The McCain campaign's latest television ad repeats, yet again, a claim that was debunked months ago.
The spot, dubbed "Tax Cutter," quotes Barack Obama saying, "I'm a tax cutter." The narrator then asks, "Really?" and goes on to say, "Senator Obama voted 94 times for higher taxes. Ninety-four times. He's not truthful on taxes. At least congressional liberals admit they want to raise your taxes. Add billions in new spending. And oppose offshore drilling. Congressional liberals. The truth hurts you."
But on July 3, the nonpartisan Web site FactCheck.org examined the claim that Obama voted 94 times for higher taxes and called the number "padded." From the site's analysis:
After looking at every one of the 94 votes that the RNC includes in its tally, we find:
- Twenty-three were for measures that would have produced no tax increase at all; they were against proposed tax cuts.
- Seven of the votes were in favor of measures that would have lowered taxes for many, while raising them on a relative few, either corporations or affluent individuals.
- Eleven votes the GOP is counting would have increased taxes on those making more than $1 million a year -- in order to fund programs such as Head Start and school nutrition programs, or veterans’ health care.
- The GOP sometimes counted two, three and even four votes on the same measure. We found their tally included a total of 17 votes on seven measures, effectively padding their total by 10.
- The majority of the 94 votes -- 53 of them, including some mentioned above -- were on budget measures, not tax bills, and would not have resulted in any tax change. Four other votes were non-binding motions related to conference report negotiations.

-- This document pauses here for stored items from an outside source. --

(** The result of [subprocess.run(..., capture_output=True)], the error
    stream already decoded. *)
Record proc := Proc { returncode : Z; stderr : str }.

(** An entry of a zip archive. *)
Inductive compression := ZIP_STORED | ZIP_DEFLATED.

Inductive payload :=
  | Text (t : str)
  | Bytes (b : list N).

Record entry := Entry {
  e_name : str;
  e_data : payload;
  e_compress : compression
}.

(** The dictionaries of the list [images]. *)
Record img_info := ImgInfo {
  original_ref : str;
  epub_path : str;
  image_data : list N;
  media_type : str
}.

(** What a conversion does that the properties below speak about. *)
Inductive event :=
  | TriedPandoc
  | TriedManual
  | CopiedTo (output_path : str)
  | WroteZip (output_path : str) (entries : list entry).

(** The host the converter runs on: the tool lookup, the filesystem, the
    image library, subprocesses, identifiers and dates, and [pathlib]. *)
Record host := Host {
  _find_pandoc : option str;
  mkdtemp : exn str;
  mkdir : str -> exn unit;
  path_exists : str -> bool;
  st_size : str -> nat;
  _convert_image_to_png : str -> option (list N);
  read_bytes : str -> exn (list N);
  write_bytes : str -> list N -> exn unit;
  write_text : str -> str -> exn unit;
  copy2 : str -> str -> exn unit;
  run : list str -> exn proc;
  write_zip : str -> list entry -> exn unit;
  uuid4 : str;
  today : str;
  absolute : str -> str;
  parent : str -> str;
  joinpath : str -> str -> str;
  path_suffix : str -> str
}.

(** The text renderers of the class: they only fill entry payloads. *)
Record renderers := Renderers {
  _markdown_to_html : str -> str -> str;
  _create_container_xml : str;
  _create_content_opf : str -> str -> str -> list img_info -> str;
  _create_nav_xhtml : str -> str;
  _create_toc_ncx : str -> str -> str;
  _create_content_xhtml : str -> str -> str -> str -> str -> str
}.

Definition label_author : str := [20316; 32773].
Definition label_source : str := [21407; 25991; 38142; 25509].
Definition label_saved : str := [20445; 23384; 26085; 26399].

(** One iteration of the loop of [_strip_markdown_header]. *)
Definition strip_header_step (acc : bool * list str) (line : str)
    : bool * list str :=
  let '(in_header, result_lines) := acc in
  let stripped := strip line in
  if in_header then
    if startswith stripped (L "# ") then acc
    else if startswith stripped (L ">") &&
            (contains (L "**" ++ label_author ++ L "**") stripped ||
             contains (L "**" ++ label_source ++ L "**") stripped ||
             contains (L "**" ++ label_saved ++ L "**") stripped) then acc
    else if negb (truthy stripped) then acc
    else if bool_decide (stripped = L "---") then (false, result_lines)
    else (false, result_lines ++ [line])
  else (in_header, result_lines ++ [line]).

(** [EpubConverter._strip_markdown_header] *)
Definition _strip_markdown_header (md_content : str) : str :=
  join [nl] (snd (fold_left strip_header_step (split_nl md_content) (true, []))).

(** [!\[[^\]]*\]\(([^)]+)\)] *)
Definition r_image_ref : re :=
  Lit (L "![") +++ star (not_chr 93) +++ Lit (L "](") +++
  Grp 1 (plus (not_chr 41)) +++ Lit (L ")").

(** Where a reference of the Markdown text lives on disk; [None] for a
    network image. *)
Definition local_path (h : host) (images_dir img_ref : str) : option str :=
  if startswith img_ref (L "images/")
  then Some (joinpath h (parent h images_dir) img_ref)
  else if negb (startswith img_ref (L "http"))
  then Some (joinpath h images_dir img_ref)
  else None.

Definition truthy_bytes (o : option (list N)) : option (list N) :=
  match o with
  | Some (_ :: _) => o
  | _ => None
  end.

(** The archive entry of an image ([writestr] with the compression of
    the archive). *)
Definition image_entry (img_info : img_info) : entry :=
  Entry (L "OEBPS/" ++ epub_path img_info) (Bytes (image_data img_info))
    ZIP_DEFLATED.

Section Converter.
Variable h : host.
Variable rd : renderers.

It's true that most of the votes the GOP counts would have either increased taxes for some or set budget targets calling for such increases. But by repeating their inflated 94-vote figure, the McCain campaign and the GOP falsely imply that Obama has pushed indiscriminately to raise taxes for nearly everybody. A closer look reveals that he's voted consistently to restore higher tax rates on upper-income taxpayers but not on middle- or low-income workers. That's consistent with what he has said he'd do as president, which is to raise taxes only on those making more than $250,000 a year.
The McCain camp says the ad, which you can watch below, is airing nationally. And, by the way, the reason it includes seemingly unrelated attacks on "congressional liberals" is that it was paid for jointly by the McCain campaign and the Republican National Committee.